Collected data
____________________
(** * The Valohai hook of the Airflow plugin, embedded in Rocq

    Source: [airflow_valohai_plugin/hooks/valohai_hook.py].

    The hook is sequential glue code around an HTTP API.  The embedding keeps
    that shape: Python values are a small inductive type, the outside world
    (the Valohai server, the orchestrator's result store, the file
    downloader, the clock) is an abstract state machine, and every method of
    the hook is a computation in a state-and-exception monad that records
    each external effect in a chronological trace. *)

From Stdlib Require Import String Ascii List ZArith Bool Lia.
From Stdlib Require Import DecimalString.
Import ListNotations.

Local Open Scope string_scope.
Local Open Scope Z_scope.

Set Warnings "-register-all".

(** ** Python values

    The values that travel through the hook are decoded JSON documents and
    plain arguments of the caller: [None], booleans, integers, strings,
    lists and dictionaries.  A dictionary is an association list in insertion
    order whose keys are distinct; a lookup takes the first binding.  Floating
    point numbers are outside the model. *)

Inductive value : Type :=
| VNone
| VBool (b : bool)
| VInt (n : Z)
| VStr (s : string)
| VList (items : list value)
| VDict (entries : list (string * value)).

Fixpoint lookup (k : string) (m : list (string * value)) : option value :=
  match m with
  | [] => None
  | (k', v) :: m' => if String.eqb k k' then Some v else lookup k m'
  end.

(** Python's truth value of an object, as tested by [if x:] and [x and y]. *)
Definition py_truthy (v : value) : bool :=
  match v with
  | VNone => false
  | VBool b => b
  | VInt n => negb (n =? 0)
  | VStr s => negb (String.eqb s "")
  | VList l => match l with [] => false | _ :: _ => true end
  | VDict m => match m with [] => false | _ :: _ => true end
  end.

(** Python's [==] on these values.  A boolean is an integer ([True == 1]);
    dictionaries compare by content, whatever the order of insertion. *)
Fixpoint py_eq (a b : value) {struct a} : bool :=
  match a, b with
  | VNone, VNone => true
  | VBool x, VBool y => Bool.eqb x y
  | VBool x, VInt n => (if x then 1 else 0) =? n
  | VInt n, VBool y => n =? (if y then 1 else 0)
  | VInt n, VInt m => n =? m
  | VStr s, VStr t => String.eqb s t
  | VList xs, VList ys =>
      (fix all2 (xs ys : list value) {struct xs} : bool :=
         match xs, ys with
         | [], [] => true
         | x :: xs', y :: ys' => py_eq x y && all2 xs' ys'
         | _, _ => false
         end) xs ys
  | VDict m1, VDict m2 =>
      Nat.eqb (length m1) (length m2)
      && (fix sub (m : list (string * value)) : bool :=
            match m with
            | [] => true
            | (k, v) :: m' =>
                match lookup k m2 with
                | Some v' => py_eq v v'
                | None => false
                end && sub m'
            end) m1
  | _, _ => false
  end.

(** Lists and dictionaries cannot be hashed, so they cannot be looked up in
    a [set]. *)
Definition hashable (v : value) : bool :=
  match v with
  | VList _ | VDict _ => false
  | _ => true
  end.
(** * owncloudcmd: the one-shot synchronisation driver of [src/cmd/cmd.cpp]

    A shallow embedding of [parseOptions], [selectiveSyncFixup] and [main],
    and the properties of credential precedence, exclude-list policy,
    selective-sync reconciliation, proxy set-up and the bounded restart loop.

    Conventions.
    - A [QString] is a [string]; its characters stand for the [QChar]s of
      code point below 256.  The one place where the source tells a null
      [QString] from an empty one ([options.proxy.isNull()]) uses
      [option string], [None] being the null string.
    - A C++ [int] is a [Z]; the only arithmetic is [restartCount++], which
      stays below [restartTimes], and the one narrowing conversion, of the
      proxy port to a [quint16], is written out.
    - A [QSet<QString>] is a [gset string].
    - Collaborators whose code lives outside [cmd.cpp] (file system, netrc
      parser, journal, csync, engine, QUrl) are fields of an environment
      record, or small models introduced where they are needed. *)

From Stdlib Require Import ZArith Ascii String.
From stdpp Require Import base gmap strings list.

Local Open Scope Z_scope.

(** ** QString operations used by the driver *)

Module QString.

Definition isEmpty (s : string) : bool :=
  match s with "" => true | String _ _ => false end.

(** [s.startsWith(p)] *)
Fixpoint startsWith (s p : string) : bool :=
  match p with
  | "" => true
  | String b p' =>
      match s with
      | "" => false
      | String a s' => Ascii.eqb a b && startsWith s' p'
      end
  end.

(** [s.endsWith(p)] *)
Definition endsWith (s p : string) : bool :=
  startsWith (String.rev s) (String.rev p).

(** [s.contains(p)]: [p] occurs somewhere in [s]. *)
Fixpoint contains (s p : string) : bool :=
  startsWith s p ||
  match s with
  | "" => false
  | String _ s' => contains s' p
  end.

(** [s.append(t)] *)
Definition append (s t : string) : string := s +:+ t.

(** [s.remove(0, n)]: drop the first [n] characters. *)
Fixpoint remove0 (n : nat) (s : string) : string :=
  match n with
  | O => s
  | S n' => match s with "" => "" | String _ s' => remove0 n' s' end
  end.

(** [s.replace(0, n, t)]: the first [n] characters give way to [t]. *)
Definition replace0 (n : nat) (t s : string) : string := t +:+ remove0 n s.

(** [s.split(sep)] with the default [KeepEmptyParts]: the empty string
    splits into one empty part. *)
Fixpoint split (sep : ascii) (s : string) : list string :=
  match s with
  | "" => [""]
  | String a s' =>
      if Ascii.eqb a sep then "" :: split sep s'
      else match split sep s' with
           | h :: t => String a h :: t
           | [] => [String a ""]
           end
  end.

(** [QChar::isSpace] on the code points below 256. *)
Definition isSpace (a : ascii) : bool :=
  let n := N_of_ascii a in
  ((n =? 32) || ((9 <=? n) && (n <=? 13)) || (n =? 133) || (n =? 160))%N.

(** Drop leading white space; [trimmed] drops it at both ends. *)
Fixpoint skipSpace (s : string) : string :=
  match s with
  | "" => ""
  | String a s' => if isSpace a then skipSpace s' else s
  end.

Definition trimmed (s : string) : string :=
  String.rev (skipSpace (String.rev (skipSpace s))).

Definition digit (a : ascii) : option Z :=
  let n := N_of_ascii a in
  if ((48 <=? n) && (n <=? 57))%N then Some (Z.of_N n - 48) else None.

(** Value of a string of decimal digits, [None] at the first other character. *)
Fixpoint digits (acc : Z) (s : string) : option Z :=
  match s with
  | "" => Some acc
  | String a s' =>
      match digit a with
      | Some d => digits (10 * acc + d) s'
      | None => None
      end
  end.

Definition INT_MIN : Z := - 2 ^ 31.
Definition INT_MAX : Z := 2 ^ 31 - 1.

(** [s.toInt()] in base 10: white space around, an optional sign, decimal
    digits; [0] when the text is not a number or does not fit an [int]. *)
Definition toInt (s : string) : Z :=
  let t := trimmed s in
  let '(neg, body) :=
    match t with
    | String "-" r => (true, r)
    | String "+" r => (false, r)
    | _ => (false, t)
    end in
  if isEmpty body then 0
  else match digits 0 body with
       | Some v =>
           let v' := if neg then - v else v in
           if (INT_MIN <=? v') && (v' <=? INT_MAX) then v' else 0
       | None => 0
       end.

End QString.

(** ** The journal collaborator *)

(** Modelled from the spec: [SyncJournalDb] and [SqlDatabase]
    ([syncjournaldb.h] is included by [cmd.cpp], its code is elsewhere).  The
    spec gives the interface [exists() -> bool],
    [getSelectiveSyncList(kind) -> set<string>],
    [setSelectiveSyncList(kind, set<string>)] and
    [avoidReadFromDbOnNextSync(path)].  The state keeps what these four
    calls can tell apart, for the one list kind the driver uses
    ([SelectiveSyncBlackList]). *)
Record SyncJournalDb := {
  db_exists : bool;              (* journal->exists() *)
  db_openable : bool;            (* SqlDatabase::openOrCreateReadWrite(databaseFilePath()) *)
  blacklist : list string;       (* the persisted SelectiveSyncBlackList *)
  avoid_read : list string;      (* paths given to avoidReadFromDbOnNextSync, in call order *)
}.

Definition getSelectiveSyncList (j : SyncJournalDb) : list string := blacklist j.

Definition setSelectiveSyncList (j : SyncJournalDb) (l : list string) : SyncJournalDb :=
  {| db_exists := db_exists j; db_openable := db_openable j;
     blacklist := l; avoid_read := avoid_read j |}.

Definition avoidReadFromDbOnNextSync (j : SyncJournalDb) (path : string) : SyncJournalDb :=
  {| db_exists := db_exists j; db_openable := db_openable j;
     blacklist := blacklist j; avoid_read := avoid_read j ++ [path] |}.

(** ** [selectiveSyncFixup] (cmd.cpp, lines 250-269) *)

(** [QList::toSet] *)
Definition toSet (l : list string) : gset string := list_to_set l.

(** [(oldBlackListSet - blackListSet) + (blackListSet - oldBlackListSet)] *)
Definition changes (oldBlackListSet blackListSet : gset string) : gset string :=
  (oldBlackListSet ∖ blackListSet) ∪ (blackListSet ∖ oldBlackListSet).

Definition selectiveSyncFixup (journal : SyncJournalDb) (newList : list string)
  : SyncJournalDb :=
  if negb (db_exists journal) then journal
  else if negb (db_openable journal) then journal
  else
    let oldBlackListSet := toSet (getSelectiveSyncList journal) in
    let blackListSet := toSet newList in
    let journal' :=
      foldl avoidReadFromDbOnNextSync journal
            (elements (changes oldBlackListSet blackListSet)) in
    setSelectiveSyncList journal' newList.

(** ** Reading the selective-sync list (cmd.cpp, lines 439-454) *)

(** Length of the longest run of non-space characters at the head of [s]:
    what a greedy [\S+] consumes there. *)
Fixpoint nonSpaceRun (s : string) : nat :=
  match s with
  | "" => O
  | String a s' => if QString.isSpace a then O else S (nonSpaceRun s')
  end.

(** [QRegExp("\\S+").indexIn(s)]: first position with a non-empty match. *)
Fixpoint indexIn_S_plus (s : string) : option nat :=
  match s with
  | "" => None
  | String _ s' =>
      if (0 <? nonSpaceRun s)%nat then Some O else S <$> indexIn_S_plus s'
  end.

(** [QRegExp("^[^#]").indexIn(s)]: the caret pins the match to position 0,
    the class wants one character there other than the hash sign. *)
Definition indexIn_caret_not_hash (s : string) : option nat :=
  match s with
  | "" => None
  | String a _ => if Ascii.eqb a "#" then None else Some O
  end.

(** [QStringList::filter(rx)] keeps the strings that contain a match. *)
Definition filterRx (indexIn : string → option nat) (l : list string) : list string :=
  List.filter (λ s, bool_decide (is_Some (indexIn s))) l.

(** The loop of lines 448-452 over the indices [i, i + n) of the list. *)
Fixpoint appendSlashLoop (n i : nat) (l : list string) : list string :=
  match n with
  | O => l
  | S n' =>
      let l' :=
        match l !! i with
        | Some s =>
            if negb (QString.endsWith s "/") then <[i := QString.append s "/"]> l
            else l
        | None => l
        end in
      appendSlashLoop n' (S i) l'
  end.

(** The list built from the content of a file that could be opened. *)
Definition selectiveSyncListOfContent (content : string) : list string :=
  let l := filterRx indexIn_caret_not_hash
             (filterRx indexIn_S_plus (QString.split "010" content)) in
  appendSlashLoop (length l) 0 l.

(** The same list in the words of the specification: drop the lines that are
    empty or all white space and those that begin with a hash sign, then
    give every remaining line a trailing slash unless it has one. *)
Definition isBlankLine (s : string) : bool :=
  forallb QString.isSpace (list_ascii_of_string s).

Definition beginsWithHash (s : string) : bool :=
  match s with String "#" _ => true | _ => false end.

Definition withTrailingSlash (s : string) : string :=
  if QString.endsWith s "/" then s else s +:+ "/".

Definition specExclusionList (content : string) : list string :=
  withTrailingSlash <$>
    List.filter (λ s, negb (isBlankLine s) && negb (beginsWithHash s))
                (QString.split "010" content).

(** ** Command-line options (cmd.cpp, lines 47-64 and 177-245) *)

Record CmdOptions := {
  source_dir : string;
  target_url : string;
  config_directory : string;
  user : string;
  password : string;
  proxy : option string;
  silent : bool;
  trustSSL : bool;
  useNetrc : bool;
  interactive : bool;
  ignoreHiddenFiles : bool;
  nonShib : bool;
  exclude : string;
  unsyncedfolders : string;
  davPath : string;
  restartTimes : Z;
}.

(** The options as [main] sets them up before parsing (lines 277-284): the
    strings are default-constructed, the flags and the count are assigned. *)
Definition initialOptions : CmdOptions :=
  {| source_dir := ""; target_url := ""; config_directory := "";
     user := ""; password := ""; proxy := None;
     silent := false; trustSSL := false; useNetrc := false;
     interactive := true; ignoreHiddenFiles := true; nonShib := false;
     exclude := ""; unsyncedfolders := ""; davPath := "";
     restartTimes := 3 |}.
____________________
_WHAT IS NEEDED_
For this task, write out exactly the lines of the entries above, starting at the line with "(** Value of" and ending at the line with "[setSelectiveSyncList(kind, set<string>)] and", both included, and no others.

_OUTPUT_
(** Value of a string of decimal digits, [None] at the first other character. *)
Fixpoint digits (acc : Z) (s : string) : option Z :=
  match s with
  | "" => Some acc
  | String a s' =>
      match digit a with
      | Some d => digits (10 * acc + d) s'
      | None => None
      end
  end.

Definition INT_MIN : Z := - 2 ^ 31.
Definition INT_MAX : Z := 2 ^ 31 - 1.

(** [s.toInt()] in base 10: white space around, an optional sign, decimal
    digits; [0] when the text is not a number or does not fit an [int]. *)
Definition toInt (s : string) : Z :=
  let t := trimmed s in
  let '(neg, body) :=
    match t with
    | String "-" r => (true, r)
    | String "+" r => (false, r)
    | _ => (false, t)
    end in
  if isEmpty body then 0
  else match digits 0 body with
       | Some v =>
           let v' := if neg then - v else v in
           if (INT_MIN <=? v') && (v' <=? INT_MAX) then v' else 0
       | None => 0
       end.

End QString.

(** ** The journal collaborator *)

(** Modelled from the spec: [SyncJournalDb] and [SqlDatabase]
    ([syncjournaldb.h] is included by [cmd.cpp], its code is elsewhere).  The
    spec gives the interface [exists() -> bool],
    [getSelectiveSyncList(kind) -> set<string>],
    [setSelectiveSyncList(kind, set<string>)] and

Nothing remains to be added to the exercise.